**EXERCISE DESCRIPTION:** Extract all lines that hold "repeat" from the records below.

== == ==

Lemma obeys_ping s : holds mon (handlePing c frame) s any.
Proof. unfold handlePing. repeat obey. Qed.

Lemma obeys_query_objects sid ns a ids s :
  holds mon (query_objects c sid ns a ids) s (fun s' _ => s' = s).
Proof.
  revert a. induction ids as [|id ids IH]; intros a; cbn [query_objects]; [by hstep|].
  hstep. obey; [|done]. repeat hstep; try done; apply IH.
Qed.

Lemma obeys_query s : holds mon (handleStateQuery c frame) s any.
Proof.
  unfold handleStateQuery, queryStream. do 2 obey. obey. obey. repeat obey.
  all: match goal with |- holds _ (query_objects _ _ _ _ _) _ _ =>
    eapply holds_mono; [|apply obeys_query_objects]; intros s' [o|msg] -> end.
  all: repeat obey.
Qed.

Lemma obeys_snapshot sid id ts ns s (Q : send_mon → outcome (res Envelope) → Prop) :
  (∀ e, Q s (Normal (Err e))) → (∀ msg, Q s (Panicked msg)) →
  (∀ f, e_Type f = FrameStateSnapshot → Q s (Normal (Ok f))) →
  holds mon (buildResumeStateSnapshot c sid id ts ns) s Q.
Proof.
  intros He Hp Hok. unfold buildResumeStateSnapshot. hstep; [|hstep; auto]. hstep. obey; [|auto].
  hstep. destruct a0 as [states|e]; cbn; [|auto].
  destruct (assembleSnapshot _ _ _ _ _) as [f|e] eqn:Ea; [|auto]. apply Hok.
  unfold assembleSnapshot in Ea.
  repeat (apply result_bind_Ok in Ea as (? & _ & Ea)). by injection Ea as <-.
Qed.

Lemma check_replayed_types sid n evs r :
  check_replayed c sid n evs = Ok r → Forall (fun f => e_Type f = FrameEvent) evs.
Proof.
  revert n. induction evs as [|ev evs IH]; intros n; cbn; [constructor|].
  destruct (validateOut c ev); [|done].
  case_bool_decide as Ht; [|done]. case_bool_decide; [|done]. destruct (_ =? _); [|done]. cbn.
  constructor; eauto.
Qed.

Lemma mon_batch s fs x : Forall (fun f => e_Type f ≠ FrameAck) fs → mon _ (EEnqueueBatch fs) x s = Some s.
Proof.
  intros H. cbn. replace (forallb _ fs) with true; [done|]. symmetry. apply forallb_forall.
  intros f Hf. eapply Forall_forall in H; [|by apply list_elem_of_In]. by rewrite bool_decide_false.
Qed.

(** The batch of a RESUME: WELCOME, EVENTs and at most a snapshot. *)
Lemma mon_resume_batch s sid n evs r snap w x :
  check_replayed c sid n evs = Ok r → e_Type w = FrameWelcome →
  (∀ f, snap = Some f → e_Type f = FrameStateSnapshot) →
  mon _ (EEnqueueBatch (w :: evs ++ option_list snap)) x s = Some s.
Proof.
  intros Hc Hw Hs. apply mon_batch. constructor; [by rewrite Hw|]. apply Forall_app. split.
  - eapply Forall_impl; [by eapply check_replayed_types|]. by intros f ->.
  - destruct snap as [f|]; repeat constructor. by rewrite (Hs f eq_refl).
Qed.

Lemma obeys_resumeSnapshot sid resume id ts s (Q : send_mon → outcome (res (option Envelope)) → Prop) :
  (∀ e, Q s (Normal (Err e))) → (∀ msg, Q s (Panicked msg)) →
  (∀ snap, (∀ f, snap = Some f → e_Type f = FrameStateSnapshot) → Q s (Normal (Ok snap))) →
  holds mon (resumeSnapshot c sid resume id ts) s Q.
Proof.
  intros He Hp Hok. unfold resumeSnapshot. destruct (rp_StateSync resume); hstep; [|by apply Hok].
  apply obeys_snapshot; [intros e; hstep; auto|auto|]. intros f Hf. hstep. apply Hok. congruence.
Qed.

== == ==

**EXPECTED ANSWER:**
Proof. unfold handlePing. repeat obey. Qed.
  hstep. obey; [|done]. repeat hstep; try done; apply IH.
  unfold handleStateQuery, queryStream. do 2 obey. obey. obey. repeat obey.
  all: repeat obey.
  repeat (apply result_bind_Ok in Ea as (? & _ & Ea)). by injection Ea as <-.
  - destruct snap as [f|]; repeat constructor. by rewrite (Hs f eq_refl).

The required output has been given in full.